DESIGN, DEVELOPMENT AND EVALUATION OF GASTRIC FLOATING IN-SITU GEL OF PIROXICAM

The present study involves the formulation and evaluation of floating in-situ gel containing piroxicam for the treatment of arthritis. In the FTIR and DSC study for compatibility of piroxicam with polymers, there are no significant changes observed so it is confirmed the absence of drug-polymer interactions. The gastric floating in-situ gel was prepared by using Sodium Alginate, HPMC K 200 M & other ingredients. The prepared situ gel of piroxicam was evaluated for pH, gelling capacity, floating lag time, total floating time, drug content, viscosity, in-vitro drug release.
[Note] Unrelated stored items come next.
#[export] Instance tables_room_db : RoomDb Tables := {
  rdb_rooms d := tb_rooms (`d);
  rdb_players d r := players_of (`d) r;
  rdb_matches d r := default [] (tb_matches (`d) !! r);
  rdb_user d u := tb_users (`d) !! u;
  rdb_create n d :=
    match decide (may_create n (`d)) with
    | left H => Some (new_room (raw_id (`d)) 0 n, exist _ _ (ok_create _ _ H (proj2_sig d)))
    | right _ => None
    end;
  rdb_update r st m d := exist _ _ (ok_update r st m _ (proj2_sig d));
  rdb_delete r d := exist _ _ (ok_delete r _ (proj2_sig d));
  rdb_add r u d :=
    match decide (may_add r u (`d)) with
    | left H => Some (exist _ _ (ok_add _ _ _ H (proj2_sig d)))
    | right _ => None
    end;
  rdb_remove r us d := exist _ _ (ok_remove r us _ (proj2_sig d));
  rdb_clear r d := exist _ _ (ok_clear r _ (proj2_sig d));
  rdb_finish ids t d :=
    (Z.of_nat (length (filter (fun id => id ∈ (fst <$> concat (snd <$> map_to_list (tb_matches (`d))))) ids)),
     exist _ _ (ok_finish ids _ (proj2_sig d)));
  rdb_audit r ids d := exist _ _ (ok_audit r ids _ (proj2_sig d));
}.

(** ** The laws hold *)

Lemma rdb_room_spec (d : Tables) r room : rdb_room d r = Some room <-> room ∈ tb_rooms (`d) /\ ro_id room = r.
Proof.
  unfold rdb_room. cbn. destruct (list_find _ _) as [[i x]|] eqn:E; cbn.
  - apply list_find_Some in E as (Hi & Hx & _). split.
    + intros [= <-]. split; [by eapply list_elem_of_lookup_2|done].
    + intros [Hin Hid]. f_equal. apply list_elem_of_lookup in Hin as [j Hj].
      enough (i = j) as -> by congruence.
      eapply NoDup_lookup; [apply (tok_ids _ (proj2_sig d))|..]; rewrite list_lookup_fmap.
      * by rewrite Hi.
      * rewrite Hj. cbn. congruence.
  - split; [done|]. intros [Hin Hid]. apply list_find_None in E. rewrite Forall_forall in E. by eapply E in Hin.
Qed.

Lemma rdb_room_None (d : Tables) r : rdb_room d r = None <-> r ∉ (ro_id <$> tb_rooms (`d)).
Proof.
  rewrite list_elem_of_fmap. split.
  - intros H (room & -> & Hin). by rewrite (proj2 (rdb_room_spec d _ room) (conj Hin eq_refl)) in H.
  - intros H. destruct (rdb_room d r) as [room|] eqn:E; [|done]. apply rdb_room_spec in E as [Hin <-].
    destruct H. by exists room.
Qed.

Lemma has_room_spec (d : Tables) r : has_room (`d) r = bool_decide (is_Some (rdb_room d r)).
Proof.
  unfold has_room. apply bool_decide_ext. pose proof (rdb_room_None d r) as H.
  destruct (decide (r ∈ (ro_id <$> tb_rooms (`d)))); destruct (rdb_room d r); naive_solver.
Qed.

(** Two tables agree on a room when they have the same row. *)
Lemma room_row (d : Tables) r (o : option RoomRecord) :
  (forall room, o = Some room <-> room ∈ tb_rooms (`d) /\ ro_id room = r) -> rdb_room d r = o.
Proof.
  intros H. destruct (rdb_room d r) as [room|] eqn:E.
  - symmetry. apply H. by apply rdb_room_spec in E.
  - destruct o as [room|]; [|done]. pose proof (proj1 (H room) eq_refl) as Hr.
    apply rdb_room_spec in Hr. congruence.
Qed.

#[export] Instance tables_room_db_laws : RoomDbLaws Tables.
Proof.
  split.
  - intros d. apply (tok_ids _ (proj2_sig d)).
  - intros d. apply (tok_codes _ (proj2_sig d)).
  - intros d r. apply players_of_nodup, (proj2_sig d).
  - intros d r. apply (tok_matches _ (proj2_sig d)).
  - intros d r. cbn. unfold players_of. rewrite has_room_spec. by case_bool_decide.
  - intros n d room d' r. cbn [rdb_create tables_room_db]. destruct (decide _) as [Hm|]; [|done]. intros [= <- <-].
    apply room_row. intros room. cbn [proj1_sig tb_rooms raw_create]. case_decide as He.
    + split; [intros [= <-]; split; [set_solver|done]|].
      intros [[Hin|Hin]%elem_of_app Hid]; [|by apply list_elem_of_singleton in Hin as ->].
      destruct Hm as (Hm & _). destruct Hm. apply list_elem_of_fmap. exists room. by rewrite Hid, He.
    + rewrite rdb_room_spec. split; [set_solver|].
      intros [[Hin|Hin]%elem_of_app Hid]; [done|]. apply list_elem_of_singleton in Hin as ->. by destruct He.
  - intros n d room d'. cbn [rdb_create tables_room_db]. destruct (decide _) as [Hm|]; [|done]. intros [= <- <-]. apply rdb_room_None. apply Hm.
  - intros n d room d'. cbn [rdb_create tables_room_db]. destruct (decide _) as [Hm|]; [|done]. intros [= <- <-]. by eexists.
  - intros n d room d' r. cbn. destruct (decide _) as [Hm|]; [|done]. intros [= <- <-]. cbn. unfold players_of, has_room. cbn.
    destruct (decide (r = raw_id (`d))) as [->|Hr].
    + rewrite lookup_delete_eq. destruct Hm as (Hm & _). rewrite (bool_decide_eq_false_2 (raw_id (`d) ∈ (ro_id <$> tb_rooms (`d)))) by done.
      by destruct (bool_decide _).
    + rewrite lookup_delete_ne by done. rewrite fmap_app. cbn.
      erewrite bool_decide_ext; [done|]. set_solver.
  - intros r st m d r'. apply room_row. intros room. cbn [rdb_update rdb_delete tables_room_db proj1_sig tb_rooms raw_update raw_delete]. rewrite list_elem_of_fmap. case_decide as He.
    + rewrite fmap_Some. setoid_rewrite rdb_room_spec. split.
      * intros (x & [Hin Hid] & ->). split; [|cbn; congruence]. exists x. by rewrite decide_True.
      * intros [(x & -> & Hin) Hid]. case_decide as Hx; [|by rewrite He in Hid]. exists x. done.
    + rewrite rdb_room_spec. split.
      * intros [Hin Hid]. split; [|done]. exists room. by rewrite decide_False by congruence.
      * intros [(x & -> & Hin) Hid]. case_decide as Hx; [|done]. cbn in Hid. congruence.
  - intros r st m d r'. cbn. unfold players_of, has_room. cbn. by rewrite fmap_same by (intros x; by case_decide).
  - intros r d r'. apply room_row. intros room. cbn [rdb_update rdb_delete tables_room_db proj1_sig tb_rooms raw_update raw_delete]. rewrite list_elem_of_filter. case_decide as He.
    + split; [done|]. intros [[Hne _] Hid]. congruence.
    + rewrite rdb_room_spec. naive_solver.
  - intros r d r'. cbn. unfold players_of, has_room. cbn. case_decide as He.
    + subst. rewrite lookup_delete_eq. by destruct (bool_decide _).
    + rewrite lookup_delete_ne by done. erewrite bool_decide_ext; [done|].
      rewrite !list_elem_of_fmap. setoid_rewrite list_elem_of_filter. naive_solver.
  - intros r u d. cbn. destruct (decide _) as [Hm|Hm]; split; try done.
    + intros _. destruct Hm as (Hr & Hu & Hp). split_and!; [|done|done]. rewrite has_room_spec in Hr. by apply bool_decide_unpack in Hr.
    + intros (Hr & Hu & Hp). destruct Hm. split_and!; [|done|done]. rewrite has_room_spec. by case_bool_decide.
  - intros r u d d' r'. cbn. destruct (decide _) as [Hm|]; [|done]. intros [= <-]. cbn.
    unfold players_of at 1. unfold has_room. cbn. case_decide as He.
    + subst. rewrite lookup_insert_eq. cbn. destruct Hm as (Hr & _). unfold has_room in Hr. by destruct (bool_decide _).
    + by rewrite lookup_insert_ne.
  - intros r u d d'. cbn. destruct (decide _) as [Hm|]; [|done]. by intros [= <-].
  - intros r us d r'. cbn. unfold players_of at 1. unfold has_room. cbn. case_decide as He.
    + subst. rewrite lookup_insert_eq. cbn. unfold players_of, has_room. by destruct (bool_decide _).
    + by rewrite lookup_insert_ne.
  - done.
  - intros r d r'. cbn. unfold players_of at 1. unfold has_room. cbn. case_decide as He.
    + subst. rewrite lookup_insert_eq. by destruct (bool_decide _).
    + by rewrite lookup_insert_ne.
  - done.
  - intros ids t d r Hd Hsub. cbn. f_equal. f_equal. clear Hd.
    assert (H : forall id, id ∈ ids -> id ∈ (fst <$> concat (snd <$> map_to_list (tb_matches (`d))))).
    { intros id Hid. apply Hsub in Hid. cbn in Hid. destruct (tb_matches (`d) !! r) as [l|] eqn:E; [|by apply elem_of_nil in Hid].
      apply list_elem_of_fmap in Hid as (m & -> & Hm). apply list_elem_of_fmap. exists m. split; [done|].
      apply list_elem_of_In, in_concat. exists l. rewrite <- !list_elem_of_In. split; [|done].
      apply list_elem_of_fmap. exists (r, l). split; [done|]. by apply elem_of_map_to_list. }
    clear Hsub. induction ids as [|id ids IH]; [done|]. rewrite filter_cons_True by (apply H; left).
    f_equal. apply IH. intros id' Hid'. apply H. by right.
  - intros ids t d r. cbn. rewrite lookup_fmap. by destruct (tb_matches (`d) !! r).
  - done.
  - done.
  - done.
  - done.
  - done.
  - done.
  - done.
Qed.

(** ** Redis with sorted sets *)

Record LobbyRedis := mkLobbyRedis {
  lr_store : store LobbyDoc;
  lr_zsets : gmap jstr (gmap jstr Z);
}.

Definition on_store (f : store LobbyDoc -> store LobbyDoc) (s : LobbyRedis) : LobbyRedis :=
  mkLobbyRedis (f (lr_store s)) (lr_zsets s).

(** By score, then by name. *)
Definition by_score (a b : jstr * Z) : Z := cmp_then (fun a b => a.2 - b.2) (fun a b => str_cmp a.1 b.1) a b.

#[export] Instance lobby_redis_ops : RedisOps LobbyDoc LobbyRedis := {
  r_get s := r_get (lr_store s);
  r_set k v ttl := on_store (r_set k v ttl);
  r_pexpire k ms := on_store (r_pexpire (B := LobbyDoc) k ms);
  r_del k := on_store (r_del (B := LobbyDoc) k);
  r_incr k s := (fun '(n, s') => (n, mkLobbyRedis s' (lr_zsets s))) <$> r_incr (B := LobbyDoc) k (lr_store s);
  r_sadd k m := on_store (r_sadd (B := LobbyDoc) k m);
  r_srem k m := on_store (r_srem (B := LobbyDoc) k m);
  r_sismember s := r_sismember (B := LobbyDoc) (lr_store s);
  r_smembers s := r_smembers (B := LobbyDoc) (lr_store s);
  r_volatile s := r_volatile (B := LobbyDoc) (lr_store s);
  r_expire k := on_store (r_expire (B := LobbyDoc) k);
  lua_tostring := lua_tostring (B := LobbyDoc) (S := store LobbyDoc);
}.

#[export] Instance lobby_redis_zset : RedisZset LobbyRedis := {
  r_zadd k sc m s :=
    mkLobbyRedis (lr_store s) (<[k := <[m := sc]> (default ∅ (lr_zsets s !! k))]> (lr_zsets s));
  r_zrem k m s := mkLobbyRedis (lr_store s) (<[k := delete m (default ∅ (lr_zsets s !! k))]> (lr_zsets s));
  r_zmembers s k := (js_sort by_score (map_to_list (default ∅ (lr_zsets s !! k)))).*1;
}.

Lemma lifted_incr k s n s' :
  r_incr (B := LobbyDoc) k s = Some (n, s') ->
  r_incr (B := LobbyDoc) k (lr_store s) = Some (n, lr_store s') /\ lr_zsets s' = lr_zsets s.
Proof.
  cbn -[store_ops]. destruct (r_incr k (lr_store s)) as [[n1 s1]|] eqn:E; [|done]. by intros [= <- <-].
Qed.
An optimization study was carried out by using was 3² factorial designs to find the effect of independent variables, i.e., amount of Sodium Alginate (X1) and HPMC K 200 M (X2) on dependent variables i.e., floating lag time & % CDR. The results showed that all the formulations exhibited a very short floating lag time. Most of the formulations floated within 1 min. All the formulations exhibited a basic pH in the range of 6.7 to 7.9 which is suitable for oral consumption and gastric delivery. Increasing the calcium carbonate content in the formulation simultaneously increased the viscosity at all polymer concentrations. The comparing G1 to G9 formulations it was observed that the drug release pattern of formulation G1 is about 99.25% at the end of 12 h & have sufficient gelling property, viscosity & floating lag time so it is selected as an optimum batch. 3² full factorial design optimization technique was successfully used in the development of this in-situ gel.